## Assigned task
The output should be all entries, each matching the original exactly.

## Provided data
BEGIN

Lemma step_answer s i x a' ls' :
  sh_inflight s !! i = Some x -> settle_of (if_sub x) (Some (if_resp x)) (sh_auth s) (sh_ls s) = Some (a', ls') ->
  snd (answer_storage (Some (if_resp x)) (sh_ls s)) = false ->
  shell_step email_pattern browser_email s (Answer i) =
    Some (effects s (mkShell (sh_header s) (sh_form s) (sh_showPassword s) a' ls' (delete i (sh_inflight s)) (sh_db s))).
Proof. intros Hx Hs Hr. unfold shell_step, handle, deliver. by rewrite Hx, Hs, Hr. Qed.

(** C18: From any page without a session and without a request in flight,
    signing in through the header succeeds when the server accepts the
    credentials: the five events (open the dialog, type the e-mail and the
    password, submit, the answer) all happen, and leave the session
    authenticated, the dialog closed with its form emptied, nothing in
    flight, the server's store as the login left it, and a stored token
    that authenticates the user on every later request. *)
Theorem dialog_login s e pw now id tok db' :
  au_isAuthenticated (sh_auth s) = false -> au_isLoading (sh_auth s) = false -> sh_inflight s = [] ->
  notEmpty e = true -> browser_email e = true -> notEmpty pw = true ->
  login_user e pw now (sh_db s) = (Ok (id, tok), db') ->
  exists s',
    shell_run email_pattern browser_email s
      [ClickSignIn; TypeField FEmail e; TypeField FPassword pw; PressSubmit now; Answer 0] = Some s' /\
    au_isAuthenticated (sh_auth s') = true /\ hd_authModalOpen (sh_header s') = false /\
    sh_form s' = empty_form /\ sh_inflight s' = [] /\ sh_db s' = db' /\
    exists u, db_users db' !! id = Some u /\ fst (auth (auth_header (sh_ls s')) db') = Ok (id, u).
Proof.
  intros Ha Hl Hin He Hb Hp Hrun.
  destruct (step_open_signin s Ha) as (a1 & Hopen & Ha1 & Hl1).
  destruct (login_response e pw now (sh_db s)) as [r db1] eqn:E.
  destruct (login_settle e pw now (sh_db s) id tok db' (set_loading a1 true JNull) (sh_ls s) Hrun)
    as (Hreload & a' & ls' & u & Hsettle & Ha' & Hu & Hauth).
  rewrite E in Hreload, Hsettle. simpl in Hreload, Hsettle.
  assert (Hdb1 : db1 = db') by (unfold login_response in E; rewrite Hrun in E; by injection E).
  simpl shell_run. rewrite Hopen.
  rewrite step_type by done. simpl shell_run. rewrite step_type by done. simpl shell_run.
  pose proof (step_submit (mkShell (mkHeaderState true SignIn)
    (handleInputChange (handleInputChange (sh_form s) FEmail e) FPassword pw) (sh_showPassword s) a1
    (sh_ls s) (sh_inflight s) (sh_db s)) now) as Hs.
  destruct (sh_form s) as [fe fp fn fph fa]. simpl in Hs. rewrite E in Hs.
  cbn [sh_header sh_form sh_showPassword sh_auth sh_ls sh_inflight sh_db handleInputChange].   rewrite Hs by (first [congruence | unfold form_valid; simpl; by rewrite He, Hb, Hp]). simpl shell_run. rewrite Hin. simpl.
  rewrite (step_answer _ 0 (mkInFlight (SubmitLogin e pw) r) a' ls') by done. simpl.
  eexists. split; [reflexivity |].
  destruct (effects_keep (mkShell (mkHeaderState true SignIn) (mkFormData e pw fn fph fa) (sh_showPassword s)
    (set_loading a1 true JNull) (sh_ls s) [mkInFlight (SubmitLogin e pw) r] db1)
    (mkShell (mkHeaderState true SignIn) (mkFormData e pw fn fph fa) (sh_showPassword s) a' ls' [] db1))
    as (Hka & _ & Hki & Hkl & Hkd).
  destruct (effects_closed (mkShell (mkHeaderState true SignIn) (mkFormData e pw fn fph fa) (sh_showPassword s)
    (set_loading a1 true JNull) (sh_ls s) [mkInFlight (SubmitLogin e pw) r] db1)
    (mkShell (mkHeaderState true SignIn) (mkFormData e pw fn fph fa) (sh_showPassword s) a' ls' [] db1) Ha')
    as [Hko Hkf].
  rewrite Hka, Hki, Hkl, Hkd, Hko, Hkf. simpl. subst db1. split_and!; eauto.
Qed.

End ShellProps.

END

## Exercise answer
Lemma step_answer s i x a' ls' :
  sh_inflight s !! i = Some x -> settle_of (if_sub x) (Some (if_resp x)) (sh_auth s) (sh_ls s) = Some (a', ls') ->
  snd (answer_storage (Some (if_resp x)) (sh_ls s)) = false ->
  shell_step email_pattern browser_email s (Answer i) =
    Some (effects s (mkShell (sh_header s) (sh_form s) (sh_showPassword s) a' ls' (delete i (sh_inflight s)) (sh_db s))).
Proof. intros Hx Hs Hr. unfold shell_step, handle, deliver. by rewrite Hx, Hs, Hr. Qed.

(** C18: From any page without a session and without a request in flight,
    signing in through the header succeeds when the server accepts the
    credentials: the five events (open the dialog, type the e-mail and the
    password, submit, the answer) all happen, and leave the session
    authenticated, the dialog closed with its form emptied, nothing in
    flight, the server's store as the login left it, and a stored token
    that authenticates the user on every later request. *)
Theorem dialog_login s e pw now id tok db' :
  au_isAuthenticated (sh_auth s) = false -> au_isLoading (sh_auth s) = false -> sh_inflight s = [] ->
  notEmpty e = true -> browser_email e = true -> notEmpty pw = true ->
  login_user e pw now (sh_db s) = (Ok (id, tok), db') ->
  exists s',
    shell_run email_pattern browser_email s
      [ClickSignIn; TypeField FEmail e; TypeField FPassword pw; PressSubmit now; Answer 0] = Some s' /\
    au_isAuthenticated (sh_auth s') = true /\ hd_authModalOpen (sh_header s') = false /\
    sh_form s' = empty_form /\ sh_inflight s' = [] /\ sh_db s' = db' /\
    exists u, db_users db' !! id = Some u /\ fst (auth (auth_header (sh_ls s')) db') = Ok (id, u).
Proof.
  intros Ha Hl Hin He Hb Hp Hrun.
  destruct (step_open_signin s Ha) as (a1 & Hopen & Ha1 & Hl1).
  destruct (login_response e pw now (sh_db s)) as [r db1] eqn:E.
  destruct (login_settle e pw now (sh_db s) id tok db' (set_loading a1 true JNull) (sh_ls s) Hrun)
    as (Hreload & a' & ls' & u & Hsettle & Ha' & Hu & Hauth).
  rewrite E in Hreload, Hsettle. simpl in Hreload, Hsettle.
  assert (Hdb1 : db1 = db') by (unfold login_response in E; rewrite Hrun in E; by injection E).
  simpl shell_run. rewrite Hopen.
  rewrite step_type by done. simpl shell_run. rewrite step_type by done. simpl shell_run.
  pose proof (step_submit (mkShell (mkHeaderState true SignIn)
    (handleInputChange (handleInputChange (sh_form s) FEmail e) FPassword pw) (sh_showPassword s) a1
    (sh_ls s) (sh_inflight s) (sh_db s)) now) as Hs.
  destruct (sh_form s) as [fe fp fn fph fa]. simpl in Hs. rewrite E in Hs.
  cbn [sh_header sh_form sh_showPassword sh_auth sh_ls sh_inflight sh_db handleInputChange].   rewrite Hs by (first [congruence | unfold form_valid; simpl; by rewrite He, Hb, Hp]). simpl shell_run. rewrite Hin. simpl.
  rewrite (step_answer _ 0 (mkInFlight (SubmitLogin e pw) r) a' ls') by done. simpl.
  eexists. split; [reflexivity |].
  destruct (effects_keep (mkShell (mkHeaderState true SignIn) (mkFormData e pw fn fph fa) (sh_showPassword s)
    (set_loading a1 true JNull) (sh_ls s) [mkInFlight (SubmitLogin e pw) r] db1)
    (mkShell (mkHeaderState true SignIn) (mkFormData e pw fn fph fa) (sh_showPassword s) a' ls' [] db1))
    as (Hka & _ & Hki & Hkl & Hkd).
  destruct (effects_closed (mkShell (mkHeaderState true SignIn) (mkFormData e pw fn fph fa) (sh_showPassword s)
    (set_loading a1 true JNull) (sh_ls s) [mkInFlight (SubmitLogin e pw) r] db1)
    (mkShell (mkHeaderState true SignIn) (mkFormData e pw fn fph fa) (sh_showPassword s) a' ls' [] db1) Ha')
    as [Hko Hkf].
  rewrite Hka, Hki, Hkl, Hkd, Hko, Hkf. simpl. subst db1. split_and!; eauto.
Qed.

End ShellProps.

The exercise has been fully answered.